Action item: Set each entry down exactly as written.

[Start of section]

(** [QuizViewSet.shares]: the shares of a quiz, for its creator. *)
Definition shares_of_quiz (user : RequestUser) (pk : uuid) (st : Store)
  : Reply (list QuizShare.t) :=
  match QuizViewSet.get_object st user pk with
  | inl response => Refused response
  | inr quiz =>
      if negb (user_is (Quiz.creator quiz) user) then
        Refused (mkResponse HTTP_403_FORBIDDEN
          (Error "You don't have permission to view shares for this quiz."))
      else
        Answered HTTP_200_OK
                 (filter (fun sh => QuizShare.quiz sh =? Quiz.id quiz)
                         (shares st))
  end.

End QuizShareLists.

(** ** utils.py: the JSON part of an answer of the vision model *)

(** [s.find(c)] and [s.rfind(c)] for a character: the first and the last
    position, or [-1]. *)
Fixpoint find_from (c : ascii) (s : string) (i : nat) : option nat :=
  match s with
  | EmptyString => None
  | String a s' => if Ascii.eqb a c then Some i else find_from c s' (S i)
  end.

Fixpoint rfind_from (c : ascii) (s : string) (i : nat) : option nat :=
  match s with
  | EmptyString => None
  | String a s' =>
      match rfind_from c s' (S i) with
      | Some j => Some j
      | None => if Ascii.eqb a c then Some i else None
      end
  end.

Definition find (c : ascii) (s : string) : Z :=
  match find_from c s 0 with Some i => Z.of_nat i | None => (-1)%Z end.
Definition rfind (c : ascii) (s : string) : Z :=
  match rfind_from c s 0 with Some i => Z.of_nat i | None => (-1)%Z end.

(** [s[a:b]] for indices that are not negative. *)
Definition slice (s : string) (a b : Z) : string :=
  substring (Z.to_nat a) (Z.to_nat (b - a)) s.

(** The lines of [process_image_with_openai] that cut the JSON text out of
    the (stripped) content of the answer: the text handed to [json.loads], or
    [None] when the function gives up with "No valid JSON found in the
    response". *)
Definition json_content (content : string) : option string :=
  let json_start := find "{"%char content in
  let json_end := (rfind "}"%char content + 1)%Z in
  if negb (json_start =? -1)%Z && negb (json_end =? -1)%Z
  then Some (slice content json_start json_end)
  else None.

(** ** More to run on *)

(** The session of bob in [example_store]. *)
Definition bobs_session : QuizSession.t :=
  QuizSession.mk 40 10 2 0%Z None None.

(** A call of one of the two actions of a session, with [timezone.now()],
    the user and the key of the route. *)
Inductive SessionCall :=
| CallSubmitAnswer (c : SubmitAnswer)
| CallComplete (now : datetime) (user : RequestUser) (pk : uuid).

Definition session_call (c : SessionCall) : Store -> Response * Store :=
  match c with
  | CallSubmitAnswer c => submit_answer c
  | CallComplete now user pk => QuizSessionViewSet.complete now user pk
  end.

Fixpoint session_calls (calls : list SessionCall) (st : Store)
  : list Response * Store :=
  match calls with
  | [] => ([], st)
  | c :: calls' =>
      let (r, st1) := session_call c st in
      let (rs, st') := session_calls calls' st1 in
      (r :: rs, st')
  end.

(** Bob completes his session after his two answers; then he and alice, who
    created the quiz, go on calling. *)
Definition example_completed : Store :=
  snd (QuizSessionViewSet.complete 3000000%Z (Authenticated 2) 40
                                   example_answered).
Lemma NewFileDest_classifies_witness :
  FileDest.NewFileDest "/tmp/t/nf" false world0
  = (inr (FileDest.no_existing_log "/tmp/t/nf"), world0)
  ∧ FileDest.NewFileDest "/tmp/t/nf" false world_curr
    = opens_replaying "/tmp/t/nf" [stem0 ++ "-curr.plog"] (stem0 ++ "-curr.plog")
        world_curr
  ∧ FileDest.NewFileDest "/tmp/t/nf" false world_curr_new
    = opens_replaying "/tmp/t/nf" [stem0 ++ "-curr.plog"; stem0 ++ "a-new.plog"]
        (stem0 ++ "a-new.plog") world_curr_new
  ∧ FileDest.NewFileDest "/tmp/t/nf" true world_lone_new
    = (inr (FileDest.ambiguous_segments "/tmp/t/nf"), world_lone_new).
Proof.
  split; [|split; [|split]].
  - destruct (NewFileDest_classifies "/tmp/t/nf" false world0 eq_refl) as (H & _).
    apply H; [vm_compute|]; reflexivity.
  - destruct (NewFileDest_classifies "/tmp/t/nf" false world_curr eq_refl)
      as (_ & H & _).
    refine (H (stem0 ++ "-curr.plog") _). vm_compute. reflexivity.
  - destruct (NewFileDest_classifies "/tmp/t/nf" false world_curr_new eq_refl)
      as (_ & _ & H & _).
    refine (H (stem0 ++ "-curr.plog") (stem0 ++ "a-new.plog") _).
    vm_compute. reflexivity.
  - destruct (NewFileDest_classifies "/tmp/t/nf" true world_lone_new eq_refl)
      as (_ & _ & _ & H).
    apply H. vm_compute. reflexivity.
Defined.

(** On the examples: the destination opened on one current segment
    replays that file, and the one opened on a current segment followed
    by a new one replays the two, the current one first. *)
Example NewFileDest_replay_readers :
  FileDest.replayReaders (fst (opened (FileDest.NewFileDest "/tmp/t/nf" false world_curr)))
  = [mkFile (stem0 ++ "-curr.plog") 0]
  ∧ FileDest.replayReaders (fst dest3)
    = [mkFile (stem0 ++ "-curr.plog") 0; mkFile (stem0 ++ "a-new.plog") 1]
  ∧ FileDest.outputFilename (fst dest3) = stem0 ++ "b-new.plog".
Proof. vm_compute. auto. Qed.

(** ** The snapshot flag (C3) *)

Lemma EndRotate_snapOK (fd fd' : FileDest.fileDest) (w w' : World) (err : option error) :
  FileDest.EndRotate fd w = ((err, fd'), w') →
  match err with
  | None => FileDest.snapOK fd = false ∧ FileDest.snapOK fd' = true
  | Some _ => FileDest.snapOK fd' = FileDest.snapOK fd
  end.
Proof.
  unfold FileDest.EndRotate.
  destruct (FileDest.snapOK fd) eqn:Hs; [now intros [= <- <- _]|].
  destruct (String.eqb (FileDest.oldFilename fd) "").
  { destruct (negb _); intros [= <- <- _]; auto. }
  destruct (negb _); [now intros [= <- <- _]|].
  destruct (os.Rename (FileDest.outputFilename fd) _ w) as [[e|] w1];
    [now intros [= <- <- _]|].
  simpl.
  destruct (strings.HasSuffix (FileDest.oldFilename fd) FileDest.currExt).
  - destruct (os.Rename (FileDest.oldFilename fd) _ w1) as [[e|] w2];
      intros [= <- <- _]; auto.
  - destruct (strings.HasSuffix (FileDest.oldFilename fd) FileDest.newExt).
    + destruct (os.Rename (FileDest.oldFilename fd) _ w1) as [[e|] w2];
        intros [= <- <- _]; auto.
    + now intros [= <- <- _].
Qed.

Lemma StartRotate_snapOK (fd fd' : FileDest.fileDest) (w w' : World) (err : option error) :
  FileDest.StartRotate fd w = ((err, fd'), w') →
  match err with
  | None => FileDest.snapOK fd = true ∧ FileDest.snapOK fd' = false
  | Some _ => FileDest.snapOK fd' = FileDest.snapOK fd
  end.
Proof.
  unfold FileDest.StartRotate.
  destruct (FileDest.snapOK fd) eqn:Hs; simpl; [|now intros [= <- <- _]].
  destruct err as [e|]; intros Hn.
  - apply startNew_error in Hn as (-> & _). reflexivity.
  - apply startNew_keeps in Hn as (_ & _ & _ & ->). auto.
Qed.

[End of section]

Solution for this exercise:
(** [QuizViewSet.shares]: the shares of a quiz, for its creator. *)
Definition shares_of_quiz (user : RequestUser) (pk : uuid) (st : Store)
  : Reply (list QuizShare.t) :=
  match QuizViewSet.get_object st user pk with
  | inl response => Refused response
  | inr quiz =>
      if negb (user_is (Quiz.creator quiz) user) then
        Refused (mkResponse HTTP_403_FORBIDDEN
          (Error "You don't have permission to view shares for this quiz."))
      else
        Answered HTTP_200_OK
                 (filter (fun sh => QuizShare.quiz sh =? Quiz.id quiz)
                         (shares st))
  end.

End QuizShareLists.

(** ** utils.py: the JSON part of an answer of the vision model *)

(** [s.find(c)] and [s.rfind(c)] for a character: the first and the last
    position, or [-1]. *)
Fixpoint find_from (c : ascii) (s : string) (i : nat) : option nat :=
  match s with
  | EmptyString => None
  | String a s' => if Ascii.eqb a c then Some i else find_from c s' (S i)
  end.

Fixpoint rfind_from (c : ascii) (s : string) (i : nat) : option nat :=
  match s with
  | EmptyString => None
  | String a s' =>
      match rfind_from c s' (S i) with
      | Some j => Some j
      | None => if Ascii.eqb a c then Some i else None
      end
  end.

Definition find (c : ascii) (s : string) : Z :=
  match find_from c s 0 with Some i => Z.of_nat i | None => (-1)%Z end.
Definition rfind (c : ascii) (s : string) : Z :=
  match rfind_from c s 0 with Some i => Z.of_nat i | None => (-1)%Z end.

(** [s[a:b]] for indices that are not negative. *)
Definition slice (s : string) (a b : Z) : string :=
  substring (Z.to_nat a) (Z.to_nat (b - a)) s.

(** The lines of [process_image_with_openai] that cut the JSON text out of
    the (stripped) content of the answer: the text handed to [json.loads], or
    [None] when the function gives up with "No valid JSON found in the
    response". *)
Definition json_content (content : string) : option string :=
  let json_start := find "{"%char content in
  let json_end := (rfind "}"%char content + 1)%Z in
  if negb (json_start =? -1)%Z && negb (json_end =? -1)%Z
  then Some (slice content json_start json_end)
  else None.

(** ** More to run on *)

(** The session of bob in [example_store]. *)
Definition bobs_session : QuizSession.t :=
  QuizSession.mk 40 10 2 0%Z None None.

(** A call of one of the two actions of a session, with [timezone.now()],
    the user and the key of the route. *)
Inductive SessionCall :=
| CallSubmitAnswer (c : SubmitAnswer)
| CallComplete (now : datetime) (user : RequestUser) (pk : uuid).

Definition session_call (c : SessionCall) : Store -> Response * Store :=
  match c with
  | CallSubmitAnswer c => submit_answer c
  | CallComplete now user pk => QuizSessionViewSet.complete now user pk
  end.

Fixpoint session_calls (calls : list SessionCall) (st : Store)
  : list Response * Store :=
  match calls with
  | [] => ([], st)
  | c :: calls' =>
      let (r, st1) := session_call c st in
      let (rs, st') := session_calls calls' st1 in
      (r :: rs, st')
  end.

(** Bob completes his session after his two answers; then he and alice, who
    created the quiz, go on calling. *)
Definition example_completed : Store :=
  snd (QuizSessionViewSet.complete 3000000%Z (Authenticated 2) 40
                                   example_answered).
Lemma NewFileDest_classifies_witness :
  FileDest.NewFileDest "/tmp/t/nf" false world0
  = (inr (FileDest.no_existing_log "/tmp/t/nf"), world0)
  ∧ FileDest.NewFileDest "/tmp/t/nf" false world_curr
    = opens_replaying "/tmp/t/nf" [stem0 ++ "-curr.plog"] (stem0 ++ "-curr.plog")
        world_curr
  ∧ FileDest.NewFileDest "/tmp/t/nf" false world_curr_new
    = opens_replaying "/tmp/t/nf" [stem0 ++ "-curr.plog"; stem0 ++ "a-new.plog"]
        (stem0 ++ "a-new.plog") world_curr_new
  ∧ FileDest.NewFileDest "/tmp/t/nf" true world_lone_new
    = (inr (FileDest.ambiguous_segments "/tmp/t/nf"), world_lone_new).
Proof.
  split; [|split; [|split]].
  - destruct (NewFileDest_classifies "/tmp/t/nf" false world0 eq_refl) as (H & _).
    apply H; [vm_compute|]; reflexivity.
  - destruct (NewFileDest_classifies "/tmp/t/nf" false world_curr eq_refl)
      as (_ & H & _).
    refine (H (stem0 ++ "-curr.plog") _). vm_compute. reflexivity.
  - destruct (NewFileDest_classifies "/tmp/t/nf" false world_curr_new eq_refl)
      as (_ & _ & H & _).
    refine (H (stem0 ++ "-curr.plog") (stem0 ++ "a-new.plog") _).
    vm_compute. reflexivity.
  - destruct (NewFileDest_classifies "/tmp/t/nf" true world_lone_new eq_refl)
      as (_ & _ & _ & H).
    apply H. vm_compute. reflexivity.
Defined.

(** On the examples: the destination opened on one current segment
    replays that file, and the one opened on a current segment followed
    by a new one replays the two, the current one first. *)
Example NewFileDest_replay_readers :
  FileDest.replayReaders (fst (opened (FileDest.NewFileDest "/tmp/t/nf" false world_curr)))
  = [mkFile (stem0 ++ "-curr.plog") 0]
  ∧ FileDest.replayReaders (fst dest3)
    = [mkFile (stem0 ++ "-curr.plog") 0; mkFile (stem0 ++ "a-new.plog") 1]
  ∧ FileDest.outputFilename (fst dest3) = stem0 ++ "b-new.plog".
Proof. vm_compute. auto. Qed.

(** ** The snapshot flag (C3) *)

Lemma EndRotate_snapOK (fd fd' : FileDest.fileDest) (w w' : World) (err : option error) :
  FileDest.EndRotate fd w = ((err, fd'), w') →
  match err with
  | None => FileDest.snapOK fd = false ∧ FileDest.snapOK fd' = true
  | Some _ => FileDest.snapOK fd' = FileDest.snapOK fd
  end.
Proof.
  unfold FileDest.EndRotate.
  destruct (FileDest.snapOK fd) eqn:Hs; [now intros [= <- <- _]|].
  destruct (String.eqb (FileDest.oldFilename fd) "").
  { destruct (negb _); intros [= <- <- _]; auto. }
  destruct (negb _); [now intros [= <- <- _]|].
  destruct (os.Rename (FileDest.outputFilename fd) _ w) as [[e|] w1];
    [now intros [= <- <- _]|].
  simpl.
  destruct (strings.HasSuffix (FileDest.oldFilename fd) FileDest.currExt).
  - destruct (os.Rename (FileDest.oldFilename fd) _ w1) as [[e|] w2];
      intros [= <- <- _]; auto.
  - destruct (strings.HasSuffix (FileDest.oldFilename fd) FileDest.newExt).
    + destruct (os.Rename (FileDest.oldFilename fd) _ w1) as [[e|] w2];
        intros [= <- <- _]; auto.
    + now intros [= <- <- _].
Qed.

Lemma StartRotate_snapOK (fd fd' : FileDest.fileDest) (w w' : World) (err : option error) :
  FileDest.StartRotate fd w = ((err, fd'), w') →
  match err with
  | None => FileDest.snapOK fd = true ∧ FileDest.snapOK fd' = false
  | Some _ => FileDest.snapOK fd' = FileDest.snapOK fd
  end.
Proof.
  unfold FileDest.StartRotate.
  destruct (FileDest.snapOK fd) eqn:Hs; simpl; [|now intros [= <- <- _]].
  destruct err as [e|]; intros Hn.
  - apply startNew_error in Hn as (-> & _). reflexivity.
  - apply startNew_keeps in Hn as (_ & _ & _ & ->). auto.
Qed.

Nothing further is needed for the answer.